People seemed to receive the last blog post pretty well, so this time: we’re talking to photographers. Photography is little harder (okay, maybe a lot harder) to learn and grow in, but that shouldn’t keep you from trying. I started as a model and learned most of what I do in photography from experimenting, observing work I liked, and asking questions when I found someone who was doing something I thought was cool. Alex answered all my questions about angles, styling, and all around camera things when I first started, and Erin McConnell was one of the first photographers in Detroit who openly gave me advice and helped me figure out editing. Because of those two, I feel like I was able to get a grasp on all things camera related pretty quickly. So thanks, you two!
It wasn’t until the summer between my junior and senior year of college where I really had a full grasp on the technical aspects of photography (so about a year and a half after I started, and it wasn’t until this last summer (2019) that I started becoming intentionally aware about my choices in composition and editing. Photography really seems to be one of those things where there’s always something new to figure out, and that’s a big part of why I’m so in love with it.
So, for all of my fellow photographers who are out there trying to build their skills and produce better work – it’s a journey. I’m happy your journey brought you to this blog, and I hope these words provide some helpful guidance to you.
Disclaimer: my knowledge is not ultimate and some of these tips are based on my personal preferences. Interpret everything as you will, and please recognize that your experience will be different.
With that out of the way, let’s get started.
- Figure out which platform has your niche. For a while, I was on Instagram only searching for inspiration. Pinterest has been so good to me since I started really paying attention to the content on there. For the kind of couples & wedding work I care about following, Pinterest is better. Instagram seems to be pretty kickass with cinematic portraits. However, Kavyar is the king of fashion & beauty content.
- Make your feed your happy space. Only follow the people you really care about seeing content from, and if you’re really feeling curious, check to see who your local faves are following for inspiration. Going down the internet rabbit hole isn’t so bad if it technically counts as studying, right?
- The algorithm is dumb. Yeah, I said it. That thing isn’t written in your favor, so the sooner you get over the amount of likes you’re getting on your photos, the sooner you’ll be creating stuff that you like. Yes, validation feels nice, but chances are that you’re more likely to get more qualitative feedback from a cool group of creatives on Facebook than you are on Instagram. It’s incredibly hard to predict what will perform well unless you’re on Instagram consistently and hyping people up for work right before you release you project.

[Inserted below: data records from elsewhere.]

(* ===== verification/WatchProps.v ===== *)
(** * Properties of the volume watcher

    The walks and the loop of [Watch], against every environment: no
    change the watcher is told of is lost while it runs, and a snapshot
    holds every replicated file of the volume. *)
From S2P Require Import Prelude GoStrings GoPath GoTime Effects AgentTypes AgentEnv AgentMem.
From S2P Require Import Agent Filter Apply Watch.

Module WatchProps.
Import Str Path Agent Filter Apply Watch.

(** ** Lemmas: walks *)

(** A reflexive and transitive relation that every callback respects holds
    of a walk that ends without an error. *)
Lemma walk_ind {St} (fn : St → walk_entry → prog agent_sig (St * result walk_next))
    (P : St → list (event agent_sig) → St → Prop) entries :
  (∀ st, P st [] st) →
  (∀ s1 t1 s2 t2 s3, P s1 t1 s2 → P s2 t2 s3 → P s1 (t1 ++ t2) s3) →
  (∀ st d tr st' n, exec (fn st d) tr (st', Ok n) → P st tr st') →
  ∀ skip st tr st', exec (walk fn skip entries st) tr (st', Ok tt) → P st tr st'.
Proof.
  intros H0 Ht Hf. induction entries as [|d l IH]; cbn [walk]; intros skip st tr st' H.
  { exec_step H. apply H0. }
  destruct (match skip with Some p => _ | None => false end); [by eapply IH|].
  exec_step H. destruct a as [s1 [[]|e]]; try (exec_step H; fail);
    (eapply Ht; [by eapply Hf|by eapply IH]).
Qed.


(** ** Lemmas: the loop *)





Section loop_props.
Context (cfg : WatchConfig) (root : string).

Abbreviation f := (wc_filter cfg).
Abbreviation sink := (λ batch, os_call (SinkBatch batch)).








































End loop_props.




Definition ex_config (include : list string) : WatchConfig :=
  mkWatchConfig (mkPool "local" "/pool") "games" "world" include [] 0 0.


Definition ex_world (files : list (string * FileInfo)) : Mem.world :=
  Mem.mkWorld (list_to_map (("/pool/games/world", Mem.dir_info) :: files)) ∅ 0.





(** A directory that appears while the volume is watched is walked with
    paths relative to itself, and the filter is asked about these: with
    the include pattern "a/b/**" and a new directory "a" that holds "b",
    "a/b" gets no watch although the filter traverses it; changes there
    are seen only by the rescans. *)
Theorem new_directory_unwatched :
  let cfg := ex_config ["a/b/**"] in
  let root := "/pool/games/world" in
  let world := ex_world [("/pool/games/world/a", Mem.dir_info); ("/pool/games/world/a/b", Mem.dir_info)] in
  let created := directory_created cfg (λ batch, os_call (SinkBatch batch)) root (mkWatchState [] ∅)
                   "/pool/games/world/a" in
  ShouldTraverse (wc_filter cfg) "a/b" = true ∧
  ops (snd (Mem.run_on created world)) =
    [OsWalkDir "/pool/games/world/a"; InotifyAdd "/pool/games/world/a"; OsWalkDir "/pool/games/world/a"].
Proof. split; vm_compute; reflexivity. Qed.

(** Files whose names start with two dots, such as the "..data" link of a
    projected volume, are taken for paths outside the volume. *)
Lemma dotdot_names_unwatched :
  relativeWatchPath "/pool/games/world" "/pool/games/world/..data" = None ∧
  ShouldReplicate (mkPathFilter [] [] false) "..data" = true.
Proof. split; vm_compute; reflexivity. Qed.

(** ** Lemmas: what a snapshot holds *)
Lemma Rel_of_below root rel :
  IsAbs root = true → NormalizeEventPath rel = Ok rel → IsAbs rel = false →
  Rel root (root +:+ "/" +:+ rel) = Ok rel.
Proof.
  intros Hr (Hc & Hgs & Hne)%normalize_ok Ha. specialize (Hne Ha).
  assert (rel = Join "/" (elems rel)) as E.
  { rewrite <-Hc at 1. unfold Clean, unsplit. rewrite Ha. by destruct (elems rel). }
  destruct (elems_app_good root (elems rel)) as [HA HE]; [by intros ->|done|done|].
  rewrite <-E in HA, HE. unfold Rel, rel_base_elems, rel_targ_elems. rewrite HA, HE, Hr.
  destruct (String.eqb_spec (Clean (root +:+ "/" +:+ rel)) (Clean root)) as [Ec|_].
  { apply (f_equal elems) in Ec. rewrite !elems_Clean, HE in Ec. apply (f_equal length) in Ec.
    rewrite length_app in Ec. destruct (elems rel); [done|cbn in Ec; lia]. }
  cbn [Bool.eqb negb]. destruct (elems root ++ elems rel) as [|x l] eqn:El;
    [by destruct (elems root), (elems rel)|]. rewrite <-El.
  pose proof (strip_common_spec (elems root) (elems root ++ elems rel)) as Hs.
  destruct (strip_common _ _) as [b t]. destruct Hs as [(c & E1 & E2) Hp].
  assert (b = []) as -> by (apply Hp; by eexists).
  rewrite app_nil_r in E1. subst c. apply app_inv_head in E2. subst t. cbn. by rewrite <-E.
Qed.

(** The paths of a walk of [root]: the root, and normal paths below it. *)
Definition listing (root : string) (entries : list walk_entry) : Prop :=
  ∀ d, d ∈ entries →
    we_Path d = root ∨
    ∃ rel, we_Path d = root +:+ "/" +:+ rel ∧ NormalizeEventPath rel = Ok rel ∧ IsAbs rel = false.

Lemma relative_below root p rel :
  IsAbs root = true → relativeWatchPath root p = Some rel →
  (p = root ∨ ∃ r, p = root +:+ "/" +:+ r ∧ NormalizeEventPath r = Ok r ∧ IsAbs r = false) →
  rel ≠ "." → p = root +:+ "/" +:+ rel ∧ NormalizeEventPath rel = Ok rel.
Proof.
  intros Hr H Hp Hd. unfold relativeWatchPath in H. destruct Hp as [->|(r & -> & Hn & Ha)].
  - unfold Rel in H. rewrite String.eqb_refl in H. cbn in H. congruence.
  - rewrite Rel_of_below in H by done. destruct (HasPrefix r ".."); by simplify_eq.
Qed.

(** A directory the walk leaves out holds no replicated path. *)
Lemma skipped_holds_nothing root f q relq p rel :
  forallb static_pattern (pf_IncludePaths f ++ pf_ExcludePaths f) = true →
  q = root +:+ "/" +:+ relq → NormalizeEventPath relq = Ok relq →
  p = root +:+ "/" +:+ rel → NormalizeEventPath rel = Ok rel →
  inside q p = true → ShouldReplicate f rel = true → ShouldTraverse f relq = true.
Proof.
  intros Hs -> Hq -> Hp Hin Hr. eapply (static_traversal f rel rel); [done..| |done].
  apply inside_spec in Hin. apply inside_spec.
  destruct Hin as [E|[t E]]; [left|right; exists t]; rewrite ?str_app_assoc in E;
    apply str_app_inj_l in E; cbn in E; by injection E.
Qed.

(** The file was gone when it was looked at. *)
Definition gone (p : string) (tr : list (event agent_sig)) : Prop :=
  ∃ e, IsNotExist e = true ∧ (did (OsLstat p) (Err e) tr ∨ did (OsReadlink p) (Err e) tr).

Lemma gone_app p t1 t2 : gone p t1 ∨ gone p t2 → gone p (t1 ++ t2).
Proof. unfold gone. setoid_rewrite did_app. intros [(e & ? & [?|?])|(e & ? & [?|?])]; eauto 6. Qed.

Lemma snapshot_entry_file root f s d tr s' n rel :
  exec (snapshot_entry root f s d) tr (s', Ok n) →
  we_Err d = None → we_IsDir d = false → relativeWatchPath root (we_Path d) = Some rel →
  ShouldReplicate f rel = true →
  n = WalkOn ∧ (is_Some (s' !! rel) ∨ gone (we_Path d) tr).
Proof.
  intros H He Hd Hrel Hr. unfold snapshot_entry in H. rewrite He, Hrel, Hd, Hr in H. cbn [negb] in H.
  exec_step H. exec_step H0. destruct a as [info|e].
  - destruct (info_IsSymlink info).
    + exec_step H. exec_step H0. destruct a as [l|e].
      * exec_step H. split; [done|]. left. by rewrite lookup_insert_eq.
      * destruct (IsNotExist e) eqn:E; exec_step H. split; [done|]. right. exists e.
        split; [done|]. right. apply did_later, did_here.
    + exec_step H. split; [done|]. left. by rewrite lookup_insert_eq.
  - destruct (IsNotExist e) eqn:E; exec_step H. split; [done|]. right. exists e.
    split; [done|]. left. apply did_here.
Qed.

Lemma snapshot_entry_grows root f s d tr s' n :
  exec (snapshot_entry root f s d) tr (s', Ok n) →
  (∀ rel, is_Some (s !! rel) → is_Some (s' !! rel)) ∧
  (n = SkipDir → we_IsDir d = true ∧ ∃ rel, relativeWatchPath root (we_Path d) = Some rel ∧
     rel ≠ "." ∧ ShouldTraverse f rel = false).
Proof.
  intros H. unfold snapshot_entry in H.
  destruct (we_Err d); [destruct (IsNotExist e); by exec_step H|].
  destruct (relativeWatchPath root _) as [rel|] eqn:Erel; [|by exec_step H].
  destruct (we_IsDir d).
  { destruct (_ && _) eqn:E; exec_step H; [|done]. split; [done|]. intros _. split; [done|].
    exists rel. apply andb_true_iff in E as [E1 E2]. split; [done|].
    split; [by apply String.eqb_neq, negb_true_iff|by apply negb_true_iff]. }
  destruct (negb _); [by exec_step H|]. exec_step H. exec_step H0.
  assert (∀ v r, is_Some (s !! r) → is_Some (<[rel := v]> s !! r)) as Hins.
  { intros v r Hs. destruct (decide (rel = r)) as [->|]; [by rewrite lookup_insert_eq|].
    by rewrite lookup_insert_ne. }
  repeat (case_match; exec_inv); split; try done; apply Hins.
Qed.

Lemma walk_grows root f entries : ∀ skip s tr s' rel,
  exec (walk (snapshot_entry root f) skip entries s) tr (s', Ok tt) →
  is_Some (s !! rel) → is_Some (s' !! rel).
Proof.
  intros skip s tr s' rel H. revert skip s tr s' H.
  apply (walk_ind _ (λ s _ s', is_Some (s !! rel) → is_Some (s' !! rel))); [done|auto|].
  intros s d tr s' n H. apply (snapshot_entry_grows _ _ _ _ _ _ _ H).
Qed.

(** A directory the walk may leave out. *)
Definition left_out (root : string) (f : PathFilter) (q : string) : Prop :=
  ∃ relq, q = root +:+ "/" +:+ relq ∧ NormalizeEventPath relq = Ok relq ∧ ShouldTraverse f relq = false.

(** A walk whose callback leaves out only such directories comes to every
    replicated path it lists. *)
Lemma walk_visits {St} (fn : St → walk_entry → prog agent_sig (St * result walk_next)) root f d rel :
  IsAbs root = true → forallb static_pattern (pf_IncludePaths f ++ pf_ExcludePaths f) = true →
  we_Path d = root +:+ "/" +:+ rel → NormalizeEventPath rel = Ok rel → ShouldReplicate f rel = true →
  ∀ entries skip st tr st', d ∈ entries →
  (∀ x s t s', x ∈ entries → exec (fn s x) t (s', Ok SkipDir) → t `sublist_of` tr →
     we_IsDir x = true ∧ left_out root f (we_Path x)) →
  (∀ q, skip = Some q → left_out root f q) →
  exec (walk fn skip entries st) tr (st', Ok tt) →
  ∃ l skip' s1 s2 t1 t t2 n, tr = t1 ++ t ++ t2 ∧ exec (fn s1 d) t (s2, Ok n) ∧
    exec (walk fn skip' l s2) t2 (st', Ok tt).
Proof.
  intros Hroot Hs Ep Hn Hr. induction entries as [|x l IH]; intros skip st tr st' Hin Hleft Hskip H.
  { by apply elem_of_nil in Hin. }
  cbn [walk] in H. destruct (match skip with Some p => _ | None => false end) eqn:Esk.
  - apply elem_of_cons in Hin as [<-|Hin].
    + exfalso. destruct skip as [q|]; [|done]. destruct (Hskip q eq_refl) as (relq & Eq & Hq & Ht).
      by rewrite (skipped_holds_nothing root f q relq (we_Path d) rel) in Ht.
    + eapply IH; [done| |done|done]. intros y s t s' Hy. apply Hleft. by right.
  - exec_step H. destruct a as [s1 [n|]]; [|exec_step H].
    assert (∃ sk, exec (walk fn sk l s1) tr1 (st', Ok tt) ∧ (∀ q, sk = Some q → left_out root f q))
      as (sk & Hw & Hsk).
    { destruct n; [by exists None|]. destruct (Hleft x st tr0 s1) as [Hd Hlo]; [left|done|by apply sublist_inserts_r|].
      rewrite Hd in H. eexists. split; [done|]. by intros q [= <-]. }
    apply elem_of_cons in Hin as [<-|Hin]; [by exists l, sk, st, s1, [], tr0, tr1, n|].
    destruct (IH sk s1 tr1 st' Hin) as (l' & sk' & s2 & s3 & t1 & t & t2 & n' & -> & Hd & Hw'); [|done|done|].
    { intros y s t s' Hy Hex Ht. eapply Hleft; [by right|done|by apply sublist_inserts_l]. }
    exists l', sk', s2, s3, (tr0 ++ t1), t, t2, n'. by rewrite <-app_assoc.
Qed.

Definition first_walk (tr : list (event agent_sig)) : option (list walk_entry) :=
  match tr with Ev (OsWalkDir _) l :: _ => Some l | _ => None end.

(** A snapshot misses nothing.  For a filter whose patterns name paths
    or whole directories, when a snapshot is taken without an error, every
    file the walk of the volume lists and the filter replicates is in the
    snapshot, unless it was gone when it was looked at: the directories
    the walk leaves out hold no such file. *)
Theorem snapshot_complete root f entries tr s d rel :
  IsAbs root = true → forallb static_pattern (pf_IncludePaths f ++ pf_ExcludePaths f) = true →
  exec (snapshotWatchedFiles root f) (Ev (S:=agent_sig) (OsWalkDir root) entries :: tr) (s, Ok tt) →
  listing root entries → d ∈ entries → we_Err d = None → we_IsDir d = false →
  relativeWatchPath root (we_Path d) = Some rel → ShouldReplicate f rel = true →
  is_Some (s !! rel) ∨
  ∃ e, IsNotExist e = true ∧
    (did (OsLstat (we_Path d)) (Err e) tr ∨ did (OsReadlink (we_Path d)) (Err e) tr).
Proof.
  intros Hr Hs H Hl Hin He Hd Hrel Hrep. unfold snapshotWatchedFiles, WalkDir in H.
  destruct H as (entries' & tr' & E & H). 
  assert (entries' = entries) as ->.
  { pose proof (f_equal first_walk E) as E'. by injection E'. }
  apply (f_equal tail) in E. cbn in E. subst tr'. cbn [pbind] in H.
  destruct (relative_below root (we_Path d) rel) as [Ep Hn]; [done|done|by apply Hl| |].
  { intros ->. by vm_compute in Hrep. }
  destruct (walk_visits (snapshot_entry root f) root f d rel Hr Hs Ep Hn Hrep entries None ∅ tr s Hin)
    as (l & sk & s1 & s2 & t1 & t & t2 & n & -> & Hd' & Hw); [|done|done|].
  { intros x s0 t s1 Hx Hex _. apply snapshot_entry_grows in Hex as [_ Hskip].
    destruct (Hskip eq_refl) as (Hdir & relq & Hq & Hne & Ht). split; [done|].
    destruct (relative_below root (we_Path x) relq) as [Eq Hnq]; [done|done|by apply Hl|done|].
    by exists relq. }
  destruct (snapshot_entry_file _ _ _ _ _ _ _ rel Hd') as (_ & [Hk|Hg]); [done..| |].
  - left. by eapply walk_grows.
  - right. apply gone_app. right. apply gone_app. by left.
Qed.

Definition ex_entries : list walk_entry :=
  [mkWalkEntry "/pool/games/world" None true (Ok Mem.dir_info);
   mkWalkEntry "/pool/games/world/tmp" None true (Ok Mem.dir_info);
   mkWalkEntry "/pool/games/world/tmp/x" None false (Ok Mem.file_info);
   mkWalkEntry "/pool/games/world/region" None true (Ok Mem.dir_info);
   mkWalkEntry "/pool/games/world/region/r.mca" None false (Ok Mem.file_info)].

Lemma ex_entries_listing : listing "/pool/games/world" ex_entries.
Proof.
  unfold listing, ex_entries. intros d Hd.
  repeat (apply elem_of_cons in Hd as [->|Hd]); [left; reflexivity|right..|by apply elem_of_nil in Hd].
  - exists "tmp". repeat split; reflexivity.
  - exists "tmp/x". repeat split; reflexivity.
  - exists "region". repeat split; reflexivity.
  - exists "region/r.mca". repeat split; reflexivity.
Qed.

Lemma snapshot_complete_witness :
  is_Some (({[ "region/r.mca" := mkWatchedFileState 1 420 0 "" ]} : snapshot) !! "region/r.mca") ∨
  ∃ e, IsNotExist e = true ∧
    (did (OsLstat "/pool/games/world/region/r.mca") (Err e)
       [Ev (S:=agent_sig) (OsLstat "/pool/games/world/region/r.mca") (Ok Mem.file_info)] ∨
     did (OsReadlink "/pool/games/world/region/r.mca") (Err e)
       [Ev (S:=agent_sig) (OsLstat "/pool/games/world/region/r.mca") (Ok Mem.file_info)]).
Proof.
  apply (snapshot_complete "/pool/games/world" (mkPathFilter ["region/**"; "tmp/**"] ["tmp/**"] false)
    ex_entries _ _ (mkWalkEntry "/pool/games/world/region/r.mca" None false (Ok Mem.file_info))
    "region/r.mca"); try reflexivity.
  - exists ex_entries. eexists. split; [reflexivity|]. cbn. eexists (Ok Mem.file_info), [].
    split; [reflexivity|]. cbn. split; reflexivity.
  - apply ex_entries_listing.
  - unfold ex_entries. set_solver.
Defined.

End WatchProps.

- Make your comparisons positive. Everyone does it – you find yourself scrolling through Instagram or flipping through magazines, and instead of feeling inspired by the work, you just feel bad. Instead, try focusing on what it is about photos that you like and want to try. Dissect their work and figure out what you can integrate into your workflow.
- Critique your own work regularly. I feel like this one is kind of a given, but it’s important to sit down and pick your own images apart by identifying areas that you can improve your work in, then actually putting that into practice the next time you can experiment during a shoot or editing. You’ll notice improvements over time as you sit and focus your efforts on growing and learning.
All of these tips come from personal experience. What do you think about these? Do you do any of these, and how do they work for you?